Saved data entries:
Lemma X4_forward_shift_failures_witness :
  NEIfileDatetime_shift_BYweekofday "wrfchemi_d01_2020-01-03_01:00:00" 10000
  = Raise ValueError_range
  /\ NEIfileDatetime_shift_BYweekofday "wrfchemi_d01_2020-01-03_01:00:00" (2 ^ 31)
     = Raise OverflowError
  /\ (NEIfileDatetime_shift_BYweekofday "wrfchemi_d01_2020-01-03_01:00:00" 1
      = Raise OverflowError ->
      (1 = 1 /\ month (mkdatetime 2020 1 3 1 0 0) = 1
       /\ day (mkdatetime 2020 1 3 1 0 0) <= 6)
      \/ 1 < C_INT_MIN \/ C_INT_MAX < 1).
Proof.
  destruct (X4_forward_shift_failures
              "wrfchemi_d01_2020-01-03_01:00:00" 10000
              (mkdatetime 2020 1 3 1 0 0) eq_refl) as (A & _).
  destruct (X4_forward_shift_failures
              "wrfchemi_d01_2020-01-03_01:00:00" (2 ^ 31)
              (mkdatetime 2020 1 3 1 0 0) eq_refl) as (_ & _ & O & _).
  destruct (X4_forward_shift_failures
              "wrfchemi_d01_2020-01-03_01:00:00" 1
              (mkdatetime 2020 1 3 1 0 0) eq_refl) as (_ & B & _).
  split; [apply A; vm_compute; intuition discriminate|].
  split; [apply O; right; vm_compute; reflexivity | exact B].
Defined.

(** In year 1 the overflow does happen. *)
Example forward_shift_overflow_run :
  NEIfileDatetime_shift_BYweekofday "wrfchemi_d01_2020-01-03_01:00:00" 1
  = Raise OverflowError.
Proof. vm_compute. reflexivity. Qed.

(** Before year 1000 the returned name has lost the zeros of the year. *)
Example forward_shift_short_year_run :
  NEIfileDatetime_shift_BYweekofday "wrfchemi_d01_0999-08-01_01:00:00" 999
  = Ok "wrfchemi_d01_999-08-01_01:00:00"%string.
Proof. vm_compute. reflexivity. Qed.

(** X5.  The backward shift returns a timestamp of 2017 as it is, written
    in fixed-width text, whatever its second argument: a text that is
    already fixed-width comes back unchanged. *)
Theorem X5_backward_shift_fixes_2017
  (outpNEIfile_datetime : string) (outyear : Z) (outp : datetime) :
  strptime outpNEIfile_datetime fmt_datetime = Ok outp ->
  year outp = 2017 ->
  NEIfileDatetime_shift_BACKWARDto2017 outpNEIfile_datetime outyear
  = Ok (strftime fmt_datetime outp)
  /\ NEIfileDatetime_shift_BACKWARDto2017 (strftime fmt_datetime outp) outyear
     = Ok (strftime fmt_datetime outp).
Proof.
  intros Hparse Hy.
  pose proof (strptime_valid _ _ _ Hparse) as Hv.
  assert (G : forall s, strptime s fmt_datetime = Ok outp ->
                        NEIfileDatetime_shift_BACKWARDto2017 s outyear
                        = Ok (strftime fmt_datetime outp)).
  { intros s Hs. unfold NEIfileDatetime_shift_BACKWARDto2017.
    rewrite (backward_datetime_spec s outyear outp Hs). cbv zeta.
    rewrite Hy. change (- (2017 - 2017)) with 0.
    rewrite year_shifted_zero by exact Hv.
    rewrite Z.sub_diag, Z.mod_0_l by lia.
    rewrite Z.mul_0_l, Z.add_0_r.
    rewrite of_total_seconds_total_seconds by exact Hv. reflexivity. }
  split; [apply G, Hparse | apply G, strptime_strftime; [exact Hv | lia]].
Qed.
Definition on_client (c : nat) (f : ClientMethod) (n : nat)
    : outcome value * nat :=
  match f with
  | SFTPClient_listdir _ => (Returned (VNames ["x.txt"; "y.txt"]), n)
  | _ => (Returned VNone, n)
  end.

Definition paramiko : Paramiko :=
  {| World := nat; Transport := nat; SFTPClient := nat;
     Transport_new := open_transport;
     Transport_connect := authenticate;
     SFTPClient_from_transport := derive_client;
     Transport_call := on_transport;
     SFTPClient_call := on_client |}.

(** The machine right after the constructor returned. *)
Definition session : @Machine paramiko :=
  snd (@__init__ paramiko "sftp.example.org" "alice" (Some "secret") 22 None
         (@Build_Machine paramiko (@SFTP_blank paramiko) 0 [])).

End Flaky.

(** * Properties *)

Section SessionProperties.

Context {paramiko : Paramiko}.

Local Open Scope list_scope.

(** ** How the methods run *)

Ltac unfold_methods :=
  unfold new_transport, connect, from_transport, transport_call, client_call,
    info, warning in *;
  unfold bind, ret, getattr, setattr, log, emit, delegate, try_except in *.

Ltac tidy_trace := repeat rewrite <- app_assoc; simpl.

Lemma Open_logger m lg cfg t c : Open m lg cfg t c -> _logger (self m) = Some lg.
Proof. unfold Open; intros ->; reflexivity. Qed.

Lemma Open_configuration m lg cfg t c :
  Open m lg cfg t c -> _configuration (self m) = Some cfg.
Proof. unfold Open; intros ->; reflexivity. Qed.

Lemma Open_transport m lg cfg t c :
  Open m lg cfg t c -> _transport (self m) = Some t.
Proof. unfold Open; intros ->; reflexivity. Qed.

Lemma Open_client m lg cfg t c :
  Open m lg cfg t c -> sftp_client (self m) = Some c.
Proof. unfold Open; intros ->; reflexivity. Qed.
(** * skybook-events-handler: validate-then-persist request handler

    A shallow embedding of the TypeScript sources

      - [src/validateData.ts]   (the current, url-checking validator),
      - the earlier validator   (non-null-object check only),
      - [src/saveData.ts]       (the persister),
      - [src/index.ts]          (getEnvVar, getPort, PORT, SAVE_FOLDER,
                                 processRequest, errorHandler),

    and of the platform operations they call (typeof, property access,
    String.prototype.trim, parseInt, JSON.stringify, Date formatting,
    path.join, fs.mkdir, fs.writeFile, console), followed by the
    properties of the specification that were checked against them.

    ECMAScript strings are sequences of 16-bit code units; they are lists
    of [N] here.  A thrown exception is the [Throw] of a completion.  What
    the program does to the outside is a function on a [world]: the
    directories and files, the number of clock readings, and the list of
    calls and outputs so far.  The program never looks into a payload
    number, so the Number type is a parameter, with the four platform
    operations that touch a payload number.  What the file system refuses,
    what the clock reads, and how [path.join] builds a path are parameters
    as well: the properties hold for every choice of them. *)

From Stdlib Require Import ZArith NArith List String Ascii Bool Lia.
From Stdlib Require Import DecimalN DecimalPos.
From stdpp Require Import base option list gmap.

Set Warnings "-register-all".

Import ListNotations.
Local Open Scope N_scope.
Local Open Scope list_scope.

(** ** Strings *)

Abbreviation code_unit := N (only parsing).
Abbreviation jsstring := (list N) (only parsing).

(** A source-code string literal (ASCII only) as a code-unit sequence. *)
Definition lit (s : string) : jsstring :=
  map N_of_ascii (list_ascii_of_string s).
Lemma DayWithinYear_range t :
  0 <= DayWithinYear t < 365 + InLeapYear (YearFromTime t).
Proof.
  unfold DayWithinYear, YearFromTime.
  pose proof (YearFromDay_spec (Day t)) as H.
  rewrite DayFromYear_succ, DaysInYear_leap in H. lia.
Qed.

Lemma month_of_day_spec l d :
  0 <= l <= 1 -> 0 <= d < 365 + l ->
  let m := month_of_day l d in
  0 <= m <= 11 /\ month_start l m <= d < month_start l (m + 1)
  /\ month_start l (m + 1) - month_start l m <= 31.
Proof.
  intros Hl Hd. unfold month_of_day.
  repeat (match goal with |- context [if ?a <? ?b then _ else _] =>
            destruct (Z.ltb_spec a b) end; cbv iota);
    cbv zeta;
    match goal with |- context [month_start _ (?k + 1)] =>
      let v := eval vm_compute in (k + 1) in change (k + 1) with v end;
    cbv beta iota delta [month_start]; lia.
Qed.

Lemma time_within_day t :
  MakeTime (HourFromTime t) (MinFromTime t) (SecFromTime t) (msFromTime t) = TimeWithinDay t.
Proof.
  unfold MakeTime, HourFromTime, MinFromTime, SecFromTime, msFromTime, TimeWithinDay,
    msPerHour, msPerMinute, msPerSecond, msPerDay. zdiv.
Qed.

Lemma year_range t :
  Z.abs t <= maxTime -> -1000000 < YearFromTime t < 1000000.
Proof.
  unfold maxTime, YearFromTime. intros Ht.
  pose proof (YearFromDay_spec (Day t)) as H. revert H.
  generalize (YearFromDay (Day t)). intros y.
  unfold DayFromYear, Day, msPerDay. zdiv.
Qed.

Lemma read_year_string y rest :
  -1000000 < y < 1000000 -> read_year (year_string y ++ rest) = Some (y, rest).
Proof.
  intros Hy. unfold year_string.
  destruct (Z.leb_spec 0 y) as [H0|H0]; [destruct (Z.leb_spec y 9999) as [H1|H1]|]; cbn [andb].
  - pose proof (read_digits_digits 4 y rest ltac:(simpl; lia)) as E.
    cbn [digits app] in *. unfold read_year.
    rewrite E.
    assert (Hd : 0 <= y / 10 / 10 / 10 mod 10 < 10) by (apply Z.mod_pos_bound; lia).
    destruct (N.eqb_spec (48 + Z.to_N (y / 10 / 10 / 10 mod 10)) 43); [lia|].
    destruct (N.eqb_spec (48 + Z.to_N (y / 10 / 10 / 10 mod 10)) 45); [lia|].
    reflexivity.
  - destruct (Z.ltb_spec y 0); [lia|].
    rewrite <- List.app_assoc. change (js "+" ++ ?s) with (43%N :: s).
    unfold read_year. cbn [N.eqb Pos.eqb].
    rewrite read_digits_digits by (simpl; lia). f_equal. f_equal. lia.
  - destruct (Z.ltb_spec y 0); [|lia].
    rewrite <- List.app_assoc. change (js "-" ++ ?s) with (45%N :: s).
    unfold read_year. cbn [N.eqb Pos.eqb].
    rewrite read_digits_digits by (simpl; lia). cbn.
    destruct (Z.eqb_spec (Z.abs y) 0); [lia|]. f_equal. f_equal. lia.
Qed.
Lemma top_words_dominate_witness :
  let all_words := [py "b"; py "a"; py "b"; py "c"] in
  ((py "a", 1) ∈ Counter.Counter all_words) ∧
  ((py "a", 1) ∉ top_words all_words 1) ∧
  ((py "b", 2) ∈ top_words all_words 1) ∧
  (py "a", 1).2 ≤ (py "b", 2).2.
Proof.
  intros all_words.
  assert ((py "a", 1) ∈ Counter.Counter all_words) as Hx
    by (right; left).
  assert ((py "a", 1) ∉ top_words all_words 1) as Hout
    by (intros [=]%list_elem_of_singleton).
  assert ((py "b", 2) ∈ top_words all_words 1) as Hy by left.
  split; [exact Hx|]. split; [exact Hout|]. split; [exact Hy|].
  exact (proj2 (top_words_dominate all_words 1) _ _ Hx Hout Hy).
Defined.

Lemma total_incr (w : str) (d : list entry) :
  total (Counter.incr w d) = total d + 1.
Proof.
  induction d as [|[k v] d IH]; cbn; [done|].
  case_decide; cbn; [lia|]. fold (total (Counter.incr w d)) (total d).
  rewrite IH. lia.
Qed.

(** X4: the counts of the table add up to the number of tokens, and no
    entry has a count below 1. *)
Theorem Counter_total (all_words : list str) :
  total (Counter.Counter all_words) = Z.of_nat (length all_words) ∧
  Forall (fun e => 1 ≤ e.2) (Counter.Counter all_words).
Proof.
  split.
  - induction all_words as [|w ws IH] using rev_ind; [done|].
    rewrite CounterFacts.Counter_snoc, total_incr, IH, length_app. simpl. lia.
  - apply Forall_forall. intros [k v] Hin. simpl.
    apply Counter_elem_of_iff in Hin as [Hk ->].
    apply occurrences_pos in Hk. lia.
Qed.
(** * The local-library catalog controllers

    A shallow embedding of the four entity controllers of the catalog
    (Author, Book, Genre, BookInstance) together with the parts of the
    document store, of the validation chains and of the response object
    that the controllers call.

    Conventions of the model.
    - A string is the UTF-8 encoding of a JavaScript string: the text of
      a form field as the body parser decoded it, and the titles and
      messages of the controllers as the source writes them.  White space
      and the length of a text are read character by character in that
      encoding.
    - An identifier ([oid]) is an ObjectId in its canonical text, 24
      hexadecimal digits in lower case.  The identifier of the URL and
      the hidden field of a delete form are taken in that form.  A field
      of a form that names a reference is a text, which Mongoose casts: a
      text that is no ObjectId leaves the path unset.
    - A collection is the list of its documents in the store's natural
      order.
    - The response object records every call made on it, in order.  The
      first call is what the client receives; a later call cannot alter
      it (Node rejects it with ERR_HTTP_HEADERS_SENT).  How a later call
      ends is not modelled: it is recorded like the first. *)

From Stdlib Require Import String Ascii List Bool Arith ZArith Lia.
From Stdlib Require Import Sorted Permutation.
Import ListNotations.
Open Scope string_scope.
Open Scope list_scope.
Open Scope nat_scope.

Definition oid := string.
Definition date := Z.

(** A field of a document or of a request body that JavaScript may leave
    [undefined], set to [null], or set to a value. *)
Inductive optional (A : Type) : Type :=
| Undefined
| Null
| Val (a : A).
Arguments Undefined {A}.
Arguments Null {A}.
Arguments Val {A} a.

(** ** Strings as validator.js sees them *)
Module JS.

(** The UTF-8 encoding of a code point below U+10000. *)
Definition utf8 (code_point : N) : string :=
  if (code_point <? 128)%N then String (ascii_of_N code_point) EmptyString
  else if (code_point <? 2048)%N then
    String (ascii_of_N (192 + code_point / 64))
      (String (ascii_of_N (128 + code_point mod 64)) EmptyString)
  else
    String (ascii_of_N (224 + code_point / 4096))
      (String (ascii_of_N (128 + (code_point / 64) mod 64))
         (String (ascii_of_N (128 + code_point mod 64)) EmptyString)).
(** One [read_pcm] call keeps the cursor in order, and adds to
    [expected_offset] the bytes it reports: nothing when it returns
    [EOF]. *)
Lemma read_vorbis_pcm_bookkeeping fuel (v : source) w buf len n v' w' buf' :
  cursor_ok v -> 0 <= channels v < 2 ^ 32 -> 0 <= len <= INT_MAX ->
  read_vorbis_pcm fuel v w buf len = Done (n, v', w', buf') ->
  cursor_ok v' /\ channels v' = channels v
  /\ (decoder v <> None -> decoder v' <> None)
  /\ header_size v' = header_size v
  /\ ((n = EOF /\ expected_offset v' = expected_offset v)
      \/ (0 <= n <= len
          /\ expected_offset v' = size_add (expected_offset v) n)).
Proof.
  intros Hcur Hc Hlen H. unfold INT_MAX in Hlen.
  unfold read_vorbis_pcm in H.
  pose proof (write_vorbis_samples_cursor v 0 buf len Hcur) as W1.
  pose proof (write_vorbis_samples_frames v 0 buf len Hc) as F1.
  destruct (write_vorbis_samples v 0 buf len) as [[v1 b1] bw].
  cbn [fst snd] in W1, F1.
  destruct W1 as (Hcur1 & He1 & Hch1 & Hh1 & Hd1 & _).
  destruct F1 as (B1 & D1 & _); [lia|lia|apply Z.divide_0_r|].
  destruct (bw >=? len).
  { injection H as <- <- _ _. rewrite to_int_small by lia.
    cbn [channels decoder header_size expected_offset set_expected_offset].
    split; [exact Hcur1|]. split; [exact Hch1|].
    split; [rewrite Hd1; auto|]. split; [exact Hh1|].
    right. split; [lia|rewrite He1; reflexivity]. }
  destruct (rbtk_read_bytes (in_ v1) (buffer_data v1) (buffer_offset v1)
              (size_sub (buffer_size v1) (buffer_offset v1)))
    as [[[i1 d1] k]| |]; try discriminate.
  match type of H with
  | context [decode_loop fuel ?a w k] =>
      destruct (decode_loop fuel a w k) as [[[e v4] w4]| |] eqn:L;
        try discriminate
  end.
  pose proof (decode_loop_channels _ _ _ _ _ _ _ L) as Lc.
  apply decode_loop_fields in L. cbn in L, Lc.
  destruct L as (L1 & L2 & L3 & L4 & L5).
  destruct e as [|samples].
  { injection H as <- <- _ _.
    split; [unfold cursor_ok; rewrite L1, L2; exact Hcur1|].
    split; [congruence|]. split; [auto|]. split; [congruence|].
    left. split; [reflexivity|congruence]. }
  match type of H with
  | context [write_vorbis_samples ?a ?o ?b ?l] =>
      assert (Hcur5 : cursor_ok a);
        [|pose proof (write_vorbis_samples_cursor a o b l Hcur5) as W2;
          pose proof (write_vorbis_samples_frames a o b l) as F2;
          destruct (write_vorbis_samples a o b l) as [[v6 b6] bw2]]
  end.
  { unfold cursor_ok. cbn.
    pose proof (size_wrap_range samples). lia. }
  cbn [fst snd channels expected_offset header_size decoder
       set_outputs_size set_outputs_index] in W2, F2.
  destruct W2 as (Hcur6 & He6 & Hch6 & Hh6 & Hd6 & _).
  rewrite Lc, Hch1 in F2.
  destruct F2 as (B2 & D2 & _); [lia|lia|lia|exact D1|].
  destruct (Z.gtb_spec bw2 0) as [G|G].
  - injection H as <- <- _ _. rewrite to_int_small by lia. cbn.
    rewrite He6, Hd6, Hch6, Hh6.
    split; [exact Hcur6|]. split; [congruence|]. split; [auto|].
    split; [congruence|]. right. split; [lia|congruence].
  - injection H as <- <- _ _.
    rewrite He6, Hd6, Hch6, Hh6.
    split; [exact Hcur6|]. split; [congruence|]. split; [auto|].
    split; [congruence|]. left. split; [reflexivity|congruence].
Qed.


(** The same without bounds on the buffer length: the cursor, the channel
    count, the header size and the decoder handle through one call. *)
Lemma read_vorbis_pcm_cursor fuel (v : source) w buf len n v' w' buf' :
  cursor_ok v ->
  read_vorbis_pcm fuel v w buf len = Done (n, v', w', buf') ->
  cursor_ok v' /\ channels v' = channels v
  /\ header_size v' = header_size v
  /\ (decoder v <> None -> decoder v' <> None).
Proof.
  intros Hcur H. unfold read_vorbis_pcm in H.
  pose proof (write_vorbis_samples_cursor v 0 buf len Hcur) as W1.
  destruct (write_vorbis_samples v 0 buf len) as [[v1 b1] bw].
  cbn [fst] in W1.
  destruct W1 as (Hcur1 & He1 & Hch1 & Hh1 & Hd1 & _).
  destruct (bw >=? len).
  { injection H as _ <- _ _.
    cbn [channels decoder header_size set_expected_offset].
    split; [exact Hcur1|]. split; [exact Hch1|]. split; [exact Hh1|].
    rewrite Hd1. auto. }
  destruct (rbtk_read_bytes (in_ v1) (buffer_data v1) (buffer_offset v1)
              (size_sub (buffer_size v1) (buffer_offset v1)))
    as [[[i1 d1] k]| |]; try discriminate.
  match type of H with
  | context [decode_loop fuel ?a w k] =>
      destruct (decode_loop fuel a w k) as [[[e v4] w4]| |] eqn:L;
        try discriminate
  end.
  pose proof (decode_loop_channels _ _ _ _ _ _ _ L) as Lc.
  apply decode_loop_fields in L. cbn in L, Lc.
  destruct L as (L1 & L2 & L3 & L4 & L5).
  destruct e as [|samples].
  { injection H as _ <- _ _.
    split; [unfold cursor_ok; rewrite L1, L2; exact Hcur1|].
    split; [congruence|]. split; [congruence|auto]. }
  match type of H with
  | context [write_vorbis_samples ?a ?o ?b ?l] =>
      assert (Hcur5 : cursor_ok a);
        [|pose proof (write_vorbis_samples_cursor a o b l Hcur5) as W2;
          destruct (write_vorbis_samples a o b l) as [[v6 b6] bw2]]
  end.
  { unfold cursor_ok. cbn.
    pose proof (size_wrap_range samples). lia. }
  cbn [fst channels expected_offset header_size decoder
       set_outputs_size set_outputs_index] in W2.
  destruct W2 as (Hcur6 & He6 & Hch6 & Hh6 & Hd6 & _).
  destruct (bw2 >? 0); injection H as _ <- _ _;
    cbn [channels decoder header_size set_expected_offset];
    rewrite ?Hd6;
    (split; [exact Hcur6|]; split; [congruence|]; split; [congruence|auto]).
Qed.

Lemma rbtk_source_ogg_fresh fuel (i : Src) w src i' w' :
  rbtk_source_ogg fuel i w = Done (Some src, i', w') ->
  bits_per_sample (info src) = 16
  /\ channel_count (info src) = channels (impl src)
  /\ 0 <= channels (impl src) < 2 ^ 32
  /\ (exists d, decoder (impl src) = Some d
                /\ channels (impl src)
                   = to_uint (snd (stb_vorbis_get_info d))
                /\ frequency_hz (info src)
                   = to_uint (fst (stb_vorbis_get_info d)))
  /\ outputs (impl src) = None
  /\ cursor_ok (impl src)
  /\ expected_offset (impl src) = 0.
Proof.
  unfold rbtk_source_ogg.
  destruct (malloc w sizeof_vorbis_audio_source) as [[b|] w1];
    [|discriminate].
  unfold open_vorbis_decoder.
  destruct (malloc w1 MIN_BUFSIZE) as [[b1|] w2]; [|discriminate].
  cbn [in_].
  destruct (rbtk_read_bytes i (fresh_bytes MIN_BUFSIZE) 0 MIN_BUFSIZE)
    as [[[i1 d1] ro]| |]; try discriminate.
  destruct (open_loop fuel i1 w2 (Some b1) d1 MIN_BUFSIZE ro)
    as [[[[o|] i2] w3]| |]; try discriminate.
  destruct (shift_unconsumed_to_front (op_data o) (op_read_offset o)
              (size_wrap (op_bytes_consumed o))) as [[d3 ro3]| |];
    try discriminate.
  cbv zeta.
  cbn [decoder set_header_size set_decoder set_buffer_offset set_buffer
       set_in].
  destruct (stb_vorbis_get_info (op_decoder o)) as [rate chans] eqn:Info.
  unfold rbtk_source_audio.
  destruct (malloc w3 sizeof_audio_source) as [[nsrc|] w4]; [|discriminate].
  intros [= <- _ _]. cbn.
  assert (R : 0 <= to_uint chans < 2 ^ 32)
    by (unfold to_uint; apply Z.mod_pos_bound; lia).
  split; [reflexivity|]. split; [reflexivity|]. split; [exact R|].
  split.
  { exists (op_decoder o). rewrite Info. repeat split. }
  split; [reflexivity|]. split; [|reflexivity].
  unfold cursor_ok. cbn. unfold SIZE_MOD. lia.
Qed.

» **PROBLEM STATEMENT**
The answer consists of every line above in which the word "goal" occurs.

» **RESPONSE BELOW**
  repeat (match goal with |- context [if ?a <? ?b then _ else _] =>
    match goal with |- context [month_start _ (?k + 1)] =>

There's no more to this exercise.